Source: TCB Capital Advisors LLC.
This chart highlights several areas in which AMZN is different from WMT and TGT. AMZN, lacking bricks and mortar stores, has a substantially lower portion of its assets in Plant Property & Equipment (PP&E). AMZN's assets are much more tilted towards current assets, in particular cash and short term investments, than either TGT or WMT. In fact, over 60% of AMZN assets are current assets while TGT is at just under 40% and WMT is just under 30%. Other current assets should largely reflect net receiveables, where WMT shows its efficient operations.
Revisiting Asset Turnover
Based upon these new insights it is probably worthwhile to reconsider the asset turnover at AMZN in comparison to WMT and TGT. The first question is what is a more reasonable metric to use? A simple and direct approach would be to exclude cash and short term investments. Under this approach, the AMZN total for the pre-holiday quarter would rise to almost 0.9x assets from just .59x, while both WMT and TGT show very small increases. WMT increases from .57x to .59x and TGT increases from .35x to .36x.

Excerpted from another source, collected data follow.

(** Idempotency keys work across partitions: a keyed job's partition
    depends on the key alone, so a second enqueue with the same key, within the
    window, whatever was enqueued, claimed or settled in between and whatever
    the round-robin counter, reaches the partition that remembers it: it stores
    nothing anywhere, and if it returns, it returns the first job's ID. *)
Theorem sharded_idempotency rand now job qs db st q :
  let j := with_ID rand job in
  let p := fnv32a (IdempotencyKey j) mod nparts s in
  reliable C -> after_epoch now -> job_utf8 j -> IdempotencyKey j <> "" ->
  holds (keys_of s) (view db) qs ->
  part_at s p = Some st -> 0 < window_ms st ->
  qs !! Z.to_nat p = Some q -> q_dedupe q !! IdempotencyKey j = None ->
  exists db1 q1, sharded_Enqueue s rand now job db = (db1, (s, Ok (ID j))) /\
    holds (keys_of s) (view db1) (<[Z.to_nat p := q1]> qs) /\
    forall s2 qs2 q2 db2 tr rand2 now2 job2, let j2 := with_ID rand2 job2 in
      sh_parts s2 = sh_parts s -> after_epoch now2 -> job_utf8 j2 ->
      IdempotencyKey j2 = IdempotencyKey j ->
      holds (keys_of s) (view db2) qs2 -> qs2 !! Z.to_nat p = Some q2 ->
      qsteps tr q1 q2 -> q_now q2 < q_now q + window_ms st ->
      exists db3 r, sharded_Enqueue s2 rand2 now2 job2 db2 = (db3, (s2, r)) /\
        holds (keys_of s) (view db3) qs2 /\
        match r with Ok out => out = ID j | Err e => net_error e end.
Proof.
  intros j p Hrel Hn Hutf Hkey Hh Hp Hw Hq Hnone.
  pose proof (part_keys_good _ _ Hp) as HK. pose proof (keys_of_part _ _ _ Hp) as HKp.
  assert (forall r jb, IdempotencyKey (with_ID r jb) = IdempotencyKey jb) as Hid.
  { intros r jb. unfold with_ID. by case_match. }
  assert (forall s' r jb, sh_parts s' = sh_parts s -> IdempotencyKey (with_ID r jb) = IdempotencyKey j ->
    forall now' db', sharded_Enqueue s' r now' jb db' =
      let '(db'', x) := Enqueue st r now' jb db' in (db'', (s', x))) as Hroute.
  { intros s' r jb Hs' Hk now' db'. rewrite Hid in Hk. unfold sharded_Enqueue.
    rewrite (route_keyed s' jb) by congruence. rewrite Hk. fold p. unfold part_at in *.
    rewrite Hs'. by destruct (p <? 0); [|rewrite Hp]. }
  assert (wpc (K:=K_of st) (Enqueue st rand now job) q (fun r q1 =>
    r = Ok (ID j) /\ enqueued st now j q (ID j) q1)) as Hfirst.
  { unfold Enqueue. fold j. rewrite bool_decide_eq_false_2 by done. unfold enqueueOnce. cbn [negb].
    eapply wpc_mono; [apply (wpc_call_reliable Hrel st), (enqueueOnceScript_enqueued st HK Hw); done|].
    cbn beta. intros r q1 (out & -> & He).
    assert (out = ID j) as -> by (destruct He; [congruence | done..]). done. }
  destruct (wps_part _ Hapart _ qs _ _ q _ HKp Hq Hfirst db Hh)
    as (db1 & r1 & ? & E1 & Hh1 & q1 & -> & -> & Henq).
  exists db1, q1. split_and!; [by rewrite Hroute, E1 | done |].
  intros s2 qs2 q2 db2 tr rand2 now2 job2 j2 Hs2 Hn2 Hutf2 Hk2 Hh2 Hq2 Hrun Hwin.
  pose proof (enqueued_remembers st _ _ _ _ _ Hw Hkey Hnone Henq) as Hrem.
  destruct (qsteps_remembered _ _ _ _ _ _ Hrun Hrem Hwin) as [Hded _].
  rewrite <- Hk2 in Hded, Hkey.
  pose proof (Enqueue_duplicate st q2 rand2 now2 job2 _ _ HK Hw Hn2 Hutf2 Hkey Hded) as Hdup.
  destruct (wps_part _ Hapart _ qs2 _ _ q2 _ HKp Hq2 Hdup db2 Hh2)
    as (db3 & r3 & ? & E3 & Hh3 & ? & -> & -> & Hr3).
  exists db3, r3. split_and!; [by rewrite Hroute, E3 | | done].
  by rewrite list_insert_id in Hh3.
Qed.
End settling.

(** ** Claiming across partitions *)

(** A job of a sharded queue leased to [w]: its lease names the partition whose
    queue holds it. *)
Definition leased_in {R : Redis} {C : Client R} (qs : list qstate) (w : string) (job : Job) : Prop :=
  exists q j, qs !! Z.to_nat (Partition (JLease job)) = Some q /\ leased_job w q j /\
    job = set_Lease j (set_Partition (JLease j) (Partition (JLease job))).

(** The delivery a lease is about. *)
Definition slot (job : Job) : Z * eid := (Partition (JLease job), MessageID (JLease job)).

Lemma slot_tag p j : slot (set_Lease j (set_Partition (JLease j) p)) = (p, MessageID (JLease j)).
Proof. done. Qed.

Lemma slots_tag p got : slot <$> tag got p = pair p <$> (MessageID ∘ JLease <$> got).
Proof. unfold tag. rewrite <- !list_fmap_compose. by apply list_fmap_ext. Qed.

Definition visited (s : Sharded) (start : Z) (n : nat) (i : Z) : list Z :=
  (fun k => sweep_part s start (i + Z.of_nat k)) <$> seq 0 n.

Lemma visited_S s start n i :
  visited s start (S n) i = sweep_part s start i :: visited s start n (i + 1).
Proof.
  unfold visited. rewrite <- cons_seq. cbn [fmap list_fmap]. rewrite Z.add_0_r. f_equal.
  rewrite <- fmap_S_seq, <- list_fmap_compose. apply list_fmap_ext. intros k x _. cbn.
  f_equal. lia.
Qed.

(** A sweep that starts at any counter value visits every partition once. *)
Lemma sweep_part_small s start i :
  0 <= start -> 0 <= i -> start + i <= max_int64 -> 0 < nparts s ->
  sweep_part s start i = (start + i) mod nparts s.
Proof.
  intros. unfold sweep_part. rewrite wrap64_id by (unfold int64_ok, min_int64; lia).
  apply Z.rem_mod_nonneg; lia.
Qed.

Lemma visited_all s start :
  0 <= start -> start + nparts s <= max_int64 -> 0 < nparts s ->
  let ps := visited s start (length (sh_parts s)) 0 in
  NoDup ps /\ (forall p, p ∈ ps <-> 0 <= p < nparts s).
Proof.
  intros Hs Hmax Hn ps.
  assert (forall p, p ∈ ps -> 0 <= p < nparts s) as Hin.
  { intros p (k & -> & Hk%elem_of_seq)%list_elem_of_fmap. unfold nparts in *.
    rewrite sweep_part_small by (unfold nparts; lia). apply Z.mod_pos_bound. unfold nparts. lia. }
  assert (NoDup ps) as Hnd.
  { apply NoDup_fmap_2_strong; [|apply NoDup_seq]. intros x y Hx%elem_of_seq Hy%elem_of_seq.
    unfold nparts in *. rewrite !sweep_part_small by (unfold nparts; lia).
    intros E. apply Nat2Z.inj. unfold nparts in *.
    set (n := Z.of_nat (length (sh_parts s))) in *.
    assert (exists d, Z.of_nat x - Z.of_nat y = n * d) as [d Hd].
    { exists ((start + (0 + Z.of_nat x)) / n - (start + (0 + Z.of_nat y)) / n).
      pose proof (Z.div_mod (start + (0 + Z.of_nat x)) n ltac:(lia)).
      pose proof (Z.div_mod (start + (0 + Z.of_nat y)) n ltac:(lia)). lia. }
    assert (d = 0) as -> by nia. lia. }
  split; [done|]. intros p. split; [apply Hin|]. intros Hp.
  assert (ps ≡ₚ Z.of_nat <$> seq 0 (length (sh_parts s))) as ->.
  { apply submseteq_length_Permutation.
    - apply NoDup_submseteq; [done|]. intros x Hx%Hin. apply list_elem_of_fmap.
      exists (Z.to_nat x). unfold nparts in Hx. split; [lia|]. apply elem_of_seq. lia.
    - unfold ps, visited. rewrite !length_fmap, !length_seq. done. }
  apply list_elem_of_fmap. exists (Z.to_nat p). unfold nparts in Hp. split; [lia|].
  apply elem_of_seq. lia.
Qed.

Section claiming.
Context {R : Redis} {L : RedisLaws R} {C : Client R} {CL : ClientLaws C}.
Context (s : Sharded) (Hapart : keys_apart (keys_of s)).
Implicit Types (qs : list qstate) (ps : list Z) (w : string).

(** Sweeping the partitions [ps] leased the jobs [new] to [w]. *)
Record swept ps w qs qs' (new : list Job) : Prop := {
  sw_reaches : Forall2 reaches qs qs';
  sw_others p : p ∉ ps -> 0 <= p -> qs' !! Z.to_nat p = qs !! Z.to_nat p;
  sw_leased : Forall (leased_in qs' w) new;
  sw_parts : Forall (fun j => Partition (JLease j) ∈ ps) new;
  sw_nodup : NoDup (slot <$> new);
}.

Lemma swept_nil ps w qs : swept ps w qs qs [].
Proof. split; [reflexivity | done | constructor..]. Qed.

Another metric that one could consider would be inventory which compares the company's Cost of Goods Sold (COGS) to the average inventory for the time period. This gives the number of times inventory is sold. The following table shows this comparison for WMT, TGT and AMZN.
| Ticker | Quarterly COGS ($B) | Average Inventory ($B) | Inventory Turnover |
| AMZN | 7.0 | 3.5 | 2.01x |
| WMT | 82.6 | 41.4 | 2.00x |
| TGT | 11.2 | 8.9 | 1.25x |
Average inventory is calculated as a straight average between the two quarter ends. In all three companies, inventory increased leading into the holiday shopping season. However, the ratio varied by company with AMZN increasing 17%, TGT increasing 25% and WMT increasing 14%. However, like any balance sheet information, this calculations is based on individual points in times, it is quite possible that the companies continued to increase their inventory leading up to Thanksgiving. One interesting note, is that AMZN did finish 2011 with a higher inventory than at the start of the last quarter. So once again, AMZN and WMT show better performance than TGT, but AMZN is clearly not substantially better than WMT.
Insights for AMZN investors and shorts
The first key point is that while high level analysis can create comparisons, it is important to dig deeper still. Good research on a stock takes time and effort. In my belief, Dupont analysis and in particular asset turnover probably presents a relatively unfair picture of AMZN as compared to other retailers. The power of its distribution model is clearly demonstrated by its substantially lower portion of assets in PP&E. However, AMZN is also active in several other spaces from cloud computing to digital media. It has substantial financial assets to pursue these new opportunities and can draw from a wealth of consumer information.
AMZN carries a low ROE. Even if the company paid a substantial portion of its cash as dividend to investors and reduce book equity, its ROE would still trail that of both TGT and WMT. Furthermore, I wouldn't expect that to occur since they are also effectively a technology company that is investing in future growth. However, this pits AMZN against a different set of companies that would include both Apple Inc. (AAPL) and Google Inc. (GOOG). While I've not done much research on either company, my intuition is that I would pick both over AMZN.
As I continue to look at AMZN as a short opportunity, my main thesis is that I believe they are overvalued for what they do. The second supporting aspect, that needs more work, is that as a retailer they are not, in financial terms, better than WMT or other retailers. The other half is that I would not bet on AMZN developing compelling new technologies relative to an AAPL or GOOG.
Disclosure: I have no positions in any stocks mentioned, and no plans to initiate any positions within the next 72 hours.
Disclaimer: This article is for informational and educational purposes only and shall not be construed to constitute investment advice. Nothing contained herein shall constitute a solicitation, recommendation or endorsement to buy or sell any security.